Chevron has inked a $610 million deal with state-owned Israel Natural Gas Lines (IGNL) to construct the Nitzana pipeline, a project aimed at significantly boosting Israeli gas exports from Israel’s giant Leviathan gas field in the Eastern Mediterranean to Egypt. The deal is also expected to help secure a final investment decision (FID) on the field’s Phase 1B expansion by year-end.
Nitzana’s launch, as confirmed by Chevron, is integral to fulfilling a $35 billion agreement signed in August by Leviathan’s partners—NewMedEnergy (45.34%), Chevron (39.66%), and Ratio Energies (15%)—to double current long-term contract sales of natural gas to Egypt via offtaker Blue Ocean Energy.
When completed in 2028, the pipeline would transmit around 600 MMcf/D across 65 km from the Ramat Hovav industrial zone in southern Israel’s Negev desert to Nitzana at the Egyptian border. According to a filing NewMed made with the Israel Security Authority and the Tel Aviv Stock Exchange, it would increase Israel’s exports to Egypt to more than 2.2 Bcf/D.
IGNL will construct, operate, and manage the pipeline under a 15-year extendable contract. The project also includes construction of a compressor station at Ramat Hovav, according to the stock exchange filing.
Strengthening Regional Energy Security
Jack Baker, managing director of Chevron’s Eastern Mediterranean Business Unit, called the deal a “milestone (that) reflects Chevron’s commitment to advancing energy security in Israel and regionally,” as reported in The Times of Israel.
“The Nitzana export route will deliver substantial domestic economic benefits and also support energy security across the Eastern Mediterranean region,” he said.

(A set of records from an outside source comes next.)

(** ** Restarts *)
(** C25: uploads, downloads, deletions of items and sweeps may meet any faults, a crash in
    the middle of them included; the creation and the deletion of an inbox succeed or
    leave the disk as it was, and earlier restarts met no faults ([ireach]).  After any
    sequence of these, opening the store again without faults succeeds and finds every
    inbox with its tokens, and exactly the items that have not expired and were not being
    removed, with the same data.  The condition on inboxes is needed: a creation that a
    crash stops half way makes every later opening fail
    ([interrupted_create_blocks_restart]). *)
Theorem inbox_survives_restart l s t now w :
  validLimits l = true -> li_MaxServiceBytes l <= 2 ^ 62 - 1 -> ireach l (s, t) ->
  quiet now w -> w_tree w = t ->
  exists w' s', openStore false l w = (w', Ok s') /\
    is_meta <$> st_inboxes s' = is_meta <$> st_inboxes s /\
    (forall id k item, item_at s' id k = Some item <->
       item_at s id k = Some item /\ now < dt_ExpiresAt item /\ is_Some (t !! itemPath id (k ++ dot_json))) /\
    (forall id k, is_Some (item_at s' id k) ->
       w_tree w' !! itemPath id (k ++ dot_blob) = t !! itemPath id (k ++ dot_blob)).
Proof.
  intros Hv Hs Hr Hq Ht. destruct (inv_reach l _ Hv Hs Hr) as [[Hm Hl] El]. simpl in *. subst l.
  destruct (runs_openStore now s t Hm Hl) as (s' & t' & Hrun & Hx).
  destruct (Hrun w Hq Ht) as (w' & E & _ & Ht'). exists w', s'. split; [done|]. by eapply restarted_items.
Qed.

(** ** Storing and reading *)
(** The state after a successful [Put], with the stored item. *)
Lemma put_ok l s t id token input plan rand clock s' w' h r :
  validLimits l = true -> li_MaxServiceBytes l <= 2 ^ 62 - 1 -> ireach l (s, t) ->
  Put id token input (s, mkWorld t plan true rand clock) = ((s', w'), Ok h) ->
  pi_Ciphertext input = Some r ->
  inv (s, t) /\ st_limits s' = l /\ linked s' (w_tree w') /\ mem_inv s' /\
  exists state k now ttl, put_done s t id token input r h (s', w') state k now ttl.
Proof.
  intros Hv Hs Hr Hput Hc. destruct (inv_reach l _ Hv Hs Hr) as [[Hm Hl] El]. simpl in *. subst l.
  pose proof (triple_Put s t id token input Hm Hl (s, mkWorld t plan true rand clock) ltac:(by split)) as Hp.
  rewrite Hput in Hp. destruct Hp as (r' & state & k & now & ttl & Hc' & Hd). simplify_eq.
  pose proof Hd as [_ _ _ _ _ Est Hi Hsd]. simpl in *. split_and!.
  - by split.
  - rewrite Est. apply limits_add.
  - rewrite Est. apply Hsd.
  - done.
  - eauto 10.
Qed.

(** an item that [Put] accepted is read back by [Get] until it expires,
    with the same header and exactly the bytes of the upload, from the running store and
    after a restart; the upload had exactly the announced size. *)
Theorem put_get_round_trip l s t id token input plan rand clock s' w' h r now w :
  validLimits l = true -> li_MaxServiceBytes l <= 2 ^ 62 - 1 -> ireach l (s, t) ->
  Put id token input (s, mkWorld t plan true rand clock) = ((s', w'), Ok h) ->
  pi_Ciphertext input = Some r -> now < ih_ExpiresAt h -> quiet now w -> w_tree w = w_tree w' ->
  Z.of_nat (length (rd_data r)) = pi_Size input /\
  (Get id (ih_ID h) token (s', w)).2 = Ok (mkItem h (rd_data r)) /\
  exists w1 s1, openStore false l w = (w1, Ok s1) /\
    (Get id (ih_ID h) token (s1, w1)).2 = Ok (mkItem h (rd_data r)).
Proof.
  intros Hv Hs Hr Hput Hc Hx Hq Hw.
  destruct (put_ok _ _ _ _ _ _ _ _ _ _ _ _ _ Hv Hs Hr Hput Hc) as (_ & El & Hl' & Hm' & state & k & now0 & ttl & Hd).
  destruct Hd as [Ha Hfresh Hname Httl -> Est _ [_ _ _ Hblob [n Hj]]]. simpl in *.
  pose proof Ha as (Hvid & Hst & Htok & Hlen)%authorizeWrite_spec.
  assert (Hst' : exists st', st_inboxes s' !! id = Some st' /\ is_meta st' = is_meta state /\
     is_items st' !! k = Some (new_item k input now0 ttl)).
  { rewrite Est. unfold add_item. rewrite Hst. simpl. eexists. rewrite lookup_insert_eq. split_and!; [done|done|].
    simpl. apply lookup_insert_eq. }
  destruct Hst' as (st' & Hst' & Emeta & Hk').
  pose proof (if_blob _ _ _ _ (if_items _ _ _ (lk_inboxes _ _ Hl' _ _ Hst') _ _ Hk')) as (body & Hb & Hlb).
  rewrite Hblob in Hb. injection Hb as <-. simpl in Hlb. split; [done|].
  assert (Ha' : authorizeWrite id token s' = Ok st') by (apply authorizeWrite_spec; by rewrite Emeta).
  split.
  - destruct (runs_Get now s' (w_tree w') id k token st' _ _ Ha' Hk' Hx Hblob Hlb w Hq Hw) as (w2 & E2 & _). by rewrite E2.
  - destruct (runs_openStore now s' (w_tree w') Hm' Hl') as (s1 & t1 & Hrun & Hre).
    destruct (Hrun w Hq Hw) as (w1 & E1 & Hq1 & Ht1). rewrite El in E1. exists w1, s1. split; [done|].
    pose proof Hre as [_ Hin _ _ Hbl _].
    assert (Hst1 : st_inboxes s1 !! id = Some (reload now id st' (w_tree w'))) by (by rewrite Hin, Hst').
    assert (Hk1 : is_items (reload now id st' (w_tree w')) !! k = Some (new_item k input now0 ttl)).
    { simpl. apply kept_lookup. split_and!; [done|by apply Z.ltb_lt|by rewrite Hj]. }
    assert (Ha1 : authorizeWrite id token s1 = Ok (reload now id st' (w_tree w'))).
    { apply authorizeWrite_spec. simpl. by rewrite Emeta. }
    assert (Hb1 : t1 !! itemPath id (k ++ dot_blob) = Some (NFile (rd_data r))) by (rewrite (Hbl _ _ _ _ Hst1 Hk1); done).
    destruct (runs_Get now s1 t1 id k token _ _ _ Ha1 Hk1 Hx Hb1 Hlb w1 Hq1 Ht1) as (w2 & E2 & _). by rewrite E2.
Qed.

(** a [Put] that fails for whatever reason, a crash included, leaves
    the store as it was, and a restart on what it left on the disk finds the items that
    a restart before it would have found, with the same data. *)
Theorem failed_put_invisible l s t id token input plan rand clock s' w' e now w :
  validLimits l = true -> li_MaxServiceBytes l <= 2 ^ 62 - 1 -> ireach l (s, t) ->
  Put id token input (s, mkWorld t plan true rand clock) = ((s', w'), Err e) ->
  quiet now w -> w_tree w = w_tree w' ->
  s' = s /\ exists w1 s1, openStore false l w = (w1, Ok s1) /\
    (forall id k item, item_at s1 id k = Some item <->
       item_at s id k = Some item /\ now < dt_ExpiresAt item /\ is_Some (t !! itemPath id (k ++ dot_json))) /\
    (forall id k, is_Some (item_at s1 id k) ->
       w_tree w1 !! itemPath id (k ++ dot_blob) = t !! itemPath id (k ++ dot_blob)).
Proof.
  intros Hv Hs Hr Hput Hq Hw. destruct (inv_reach l _ Hv Hs Hr) as [[Hm Hl] El]. simpl in *. subst l.
  pose proof (triple_Put s t id token input Hm Hl (s, mkWorld t plan true rand clock) ltac:(by split)) as Hp.
  rewrite Hput in Hp. destruct Hp as [E (Hl' & Hb & Hj)]. simpl in *. subst s'. split; [done|].
  destruct (runs_openStore now s (w_tree w') Hm Hl') as (s1 & t1 & Hrun & Hre).
  destruct (Hrun w Hq Hw) as (w1 & E1 & _ & Ht1). exists w1, s1. split; [done|].
  destruct (restarted_items now _ _ _ _ w1 Hre Ht1) as (_ & Hit & Hbl). split.
  - intros id' k item. rewrite Hit. split; intros (Hi & Hx & Hn); (split_and!; [done|done|]);
      by rewrite (proj1 (same_jsons_at s _ _) Hj id' k) in * by (by eexists).
  - intros id' k Hi. rewrite Hbl by done. apply (proj1 (same_blobs_at s _ _) Hb). destruct Hi as [item Hi].
    apply Hit in Hi as (Hi & _). by eexists.
Qed.

(** ** Authorisation *)
Lemma unauthorized id token s state : st_inboxes s !! id = Some state ->
  Sum256 token <> di_WriteTokenHash (is_meta state) ->
  authorizeWrite id token s = Err (if validPublicID id then ErrUnauthorized else ErrNotFound).
Proof.
  intros Hst Ht. unfold authorizeWrite, matchesTokenHash. rewrite Hst.
  destruct (validPublicID id); simpl; [|done]. by rewrite bool_decide_false, andb_false_r by done.
Qed.

(** without a token whose hash the inbox knows, no request about it
    reads or changes anything: listing, reading, storing and deleting items need the
    write token, deleting the inbox the recovery token. *)
Theorem inbox_authorisation id token s state w k input :
  st_inboxes s !! id = Some state ->
  (Sum256 token <> di_WriteTokenHash (is_meta state) ->
     (exists e, List_ id token (s, w) = ((s, w), Err e)) /\
     (exists e, Get id k token (s, w) = ((s, w), Err e)) /\
     (exists e, Put id token input (s, w) = ((s, w), Err e)) /\
     (exists e, DeleteItem id k token (s, w) = ((s, w), Err e))) /\
  (Sum256 token <> di_RecoveryTokenHash (is_meta state) ->
     DeleteInbox id token (s, w) = ((s, w), Err ErrUnauthorized)).
Proof.
  intros Hst. split.
  - intros Ht. pose proof (unauthorized id token s state Hst Ht) as Ha.
    unfold List_, Get, Put, DeleteItem, mbind, prog_bind, get_store, lift, guard, fail. simpl. rewrite Ha.
    split_and!; eauto. destruct (pi_Ciphertext input); [|eauto]. destruct (0 <=? pi_Size input); simpl; eauto. rewrite Ha. eauto.
  - intros Ht. unfold DeleteInbox, mbind, prog_bind, get_store, guard, matchesTokenHash. simpl. rewrite Hst.
    by rewrite bool_decide_false, andb_false_r by done.
Qed.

Egypt will invest $400 million to build the pipeline on its side of the border, with the Egyptian Natural Gas Company (Gasco) overseeing the project. NewMed and its partners will finance the Israeli side.
In reporting its 1H 2025 results on 11 September, UK- and Israeli-listed independent gas producer Energean said it plans to book capacity to transport 2 Bcm/year of gas via Nitzana when its Katlan offshore gas field in the Eastern Mediterranean comes onstream in H1 2027.
Targeting Multiple Opportunities
Egypt has taken a multivector strategy to address its ongoing energy crisis by raising imports, organizing bid rounds to develop new fields in its sector of the Mediterranean Sea, the Nile Delta, and in North Sinai, and by scaling up investment in mature domestic fields.
Earlier this month, state-owned Egyptian Natural Gas Holding Co. (EGAS) signed $340 million worth of contracts with Shell, Eni, BP’s Arcius joint venture with ADNOC’s XRG investment arm, and Russia’s Zarubezhneft to drill 10 wells in mature acreage.
This followed an award by EGAS in June of six blocks into which an expected $245 million would be invested to drill a minimum of 13 exploration wells offshore and onshore.
In August, Egypt’s State Information Service quoted Prime Minister Mostafa Madbouly as telling a press conference that while Egypt’s daily gas output had plunged over 3 years to 4.1 Bcf from a peak of more than 6.6 Bcf, the government had begun to see signs of a turnaround that could see a return to peak levels by 2027.